==== SOURCE MATERIAL ====
Lemma valid_updateClip (cid : ClipId) (updates : PartialClip.t) (s : State.t) :
  validStore s ->
  (forall c, getClipById cid s = Some c -> validClip (PartialClip.assign updates c)) ->
  validStore (updateClip cid updates s).
Proof.
  intros H Hg. unfold updateClip. destruct (getClipById cid s) as [c|] eqn:E; [|exact H].
  apply valid_updateProjectDuration, valid_with_tracks; [exact H|].
  unfold getClipById in E.
  destruct (findClip_located _ _ _ E) as (b & tr & a & pre & post & L).
  rewrite (located_modify cid _ b tr a pre c post _ L).
  destruct H as (_ & H2 & _). destruct L as (Ets & _ & Ec & _).
  unfold validTracks in *. rewrite Ets in H2. unfold relocated.
  apply Forall_app in H2. destruct H2 as [Hb Ha]. inversion Ha as [|? ? Htr Ha']; subst.
  apply Forall_app. split; [exact Hb|]. constructor; [|exact Ha'].
  simpl. rewrite Ec in Htr. apply Forall_app in Htr. destruct Htr as [Hpre Hpost].
  inversion Hpost as [|? ? _ Hpost']; subst.
  apply Forall_app. split; [exact Hpre|]. constructor; [|exact Hpost'].
  apply Hg. reflexivity.
Qed.

Lemma valid_splitFirst (m : Q) (c : Clip.t) :
  validClip c -> Clip.startTime c < m -> validClip (splitFirst m c).
Proof.
  intros (H0 & H1 & H2) Hm. unfold validClip, timed, splitFirst. cbn. repeat split; lra.
Qed.

Lemma valid_splitSecond (newId : string) (m : Q) (c : Clip.t) :
  validClip c -> Clip.startTime c < m -> m < Clip.endTime c ->
  validClip (splitSecond newId m c).
Proof.
  intros (H0 & H1 & H2) Hm Hm'. unfold validClip, timed, splitSecond. cbn.
  repeat split; lra.
Qed.

Lemma valid_splitClip (cid : ClipId) (m : Q) (s : State.t) :
  validStore s -> validStore (snd (splitClip cid m s)).
Proof.
  intros H. unfold splitClip.
  destruct (getClipById cid s) as [c|] eqn:E; [|exact H].
  destruct (getTrackByClipId cid s); [|exact H].
  destruct (Qle_bool m (Clip.startTime c)) eqn:E1; [exact H|].
  destruct (Qle_bool (Clip.endTime c) m) eqn:E2; [exact H|].
  cbn [orb generateId snd].
  assert (Hm : Clip.startTime c < m).
  { apply Qnot_le_lt. intro Hle. apply Qle_bool_iff in Hle. congruence. }
  assert (Hm' : m < Clip.endTime c).
  { apply Qnot_le_lt. intro Hle. apply Qle_bool_iff in Hle. congruence. }
  assert (Hc : validClip c).
  { destruct H as (_ & H2 & _). apply (validTracks_In _ _ H2). apply (findClip_In cid). exact E. }
  apply valid_saveHistory.
  destruct H as (H1 & H2 & H3 & H4). repeat split; try assumption.
  cbn. apply Forall_mapFirst; [exact H2|].
  intros tr Htr. simpl. apply Forall_substFirst; [exact Htr|].
  intros _ _. constructor; [apply valid_splitFirst; assumption|].
  constructor; [apply valid_splitSecond; assumption|constructor].
Qed.

Lemma valid_retime (t : Q) (c : Clip.t) : validClip c -> validClip (retime t c).
Proof.
  intros (H0 & H1 & H2). unfold validClip, timed, retime. cbn.
  pose proof (Q.le_max_l 0 t). repeat split; lra.
Qed.

Lemma valid_moveClip (cid : ClipId) (t : Q) (ntid : option string) (s : State.t) :
  validStore s -> validStore (moveClip cid t ntid s).
Proof.
  intros H. unfold moveClip.
  destruct (getClipById cid s) as [c|] eqn:E; [|exact H].
  destruct (getTrackByClipId cid s) as [currentTrack|]; [|exact H].
  assert (Hc : validClip c).
  { destruct H as (_ & H2 & _). apply (validTracks_In _ _ H2). apply (findClip_In cid). exact E. }
  set (t' := if State.isSnappingEnabled s then getSnappedTime t cid s else t).
  assert (H1 : validTracks (modifyClip cid (retime t') (State.tracks s))).
  { apply validTracks_modify; [apply H|]. intros. apply valid_retime. assumption. }
  apply valid_updateProjectDuration, valid_with_tracks; [exact H|].
  destruct ntid as [ntid|]; [|exact H1].
  destruct (_ && _); [|exact H1].
  destruct (find _ _); [|exact H1].
  destruct (TrackType_eqb _ _); [|exact H1].
  apply validTracks_push; [apply validTracks_remove; exact H1|].
  apply (valid_retime t' c Hc).
Qed.

Lemma valid_trimStart (t : Q) (c : Clip.t) : validClip c -> validClip (trimStart t c).
Proof.
  intros (H0 & H1 & H2). unfold validClip, timed, trimStart. cbn.
  set (hi := Clip.endTime c - 0.1).
  pose proof (Q.le_max_l 0 (Qmin hi t)) as M1.
  pose proof (Q.le_min_l hi t) as M2.
  assert (M3 : Qmax 0 (Qmin hi t) < Clip.endTime c).
  { apply Q.max_lub_lt; [lra|unfold hi in *; lra]. }
  repeat split; lra.
Qed.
====
> AIM OF THE TASK
Output exactly, and only, the lines running from the one that contains "destruct H as (H1" through the last line of the entries above.

> SOLUTION TO THIS PROBLEM
  destruct H as (H1 & H2 & H3 & H4). repeat split; try assumption.
  cbn. apply Forall_mapFirst; [exact H2|].
  intros tr Htr. simpl. apply Forall_substFirst; [exact Htr|].
  intros _ _. constructor; [apply valid_splitFirst; assumption|].
  constructor; [apply valid_splitSecond; assumption|constructor].
Qed.

Lemma valid_retime (t : Q) (c : Clip.t) : validClip c -> validClip (retime t c).
Proof.
  intros (H0 & H1 & H2). unfold validClip, timed, retime. cbn.
  pose proof (Q.le_max_l 0 t). repeat split; lra.
Qed.

Lemma valid_moveClip (cid : ClipId) (t : Q) (ntid : option string) (s : State.t) :
  validStore s -> validStore (moveClip cid t ntid s).
Proof.
  intros H. unfold moveClip.
  destruct (getClipById cid s) as [c|] eqn:E; [|exact H].
  destruct (getTrackByClipId cid s) as [currentTrack|]; [|exact H].
  assert (Hc : validClip c).
  { destruct H as (_ & H2 & _). apply (validTracks_In _ _ H2). apply (findClip_In cid). exact E. }
  set (t' := if State.isSnappingEnabled s then getSnappedTime t cid s else t).
  assert (H1 : validTracks (modifyClip cid (retime t') (State.tracks s))).
  { apply validTracks_modify; [apply H|]. intros. apply valid_retime. assumption. }
  apply valid_updateProjectDuration, valid_with_tracks; [exact H|].
  destruct ntid as [ntid|]; [|exact H1].
  destruct (_ && _); [|exact H1].
  destruct (find _ _); [|exact H1].
  destruct (TrackType_eqb _ _); [|exact H1].
  apply validTracks_push; [apply validTracks_remove; exact H1|].
  apply (valid_retime t' c Hc).
Qed.

Lemma valid_trimStart (t : Q) (c : Clip.t) : validClip c -> validClip (trimStart t c).
Proof.
  intros (H0 & H1 & H2). unfold validClip, timed, trimStart. cbn.
  set (hi := Clip.endTime c - 0.1).
  pose proof (Q.le_max_l 0 (Qmin hi t)) as M1.
  pose proof (Q.le_min_l hi t) as M2.
  assert (M3 : Qmax 0 (Qmin hi t) < Clip.endTime c).
  { apply Q.max_lub_lt; [lra|unfold hi in *; lra]. }
  repeat split; lra.
Qed.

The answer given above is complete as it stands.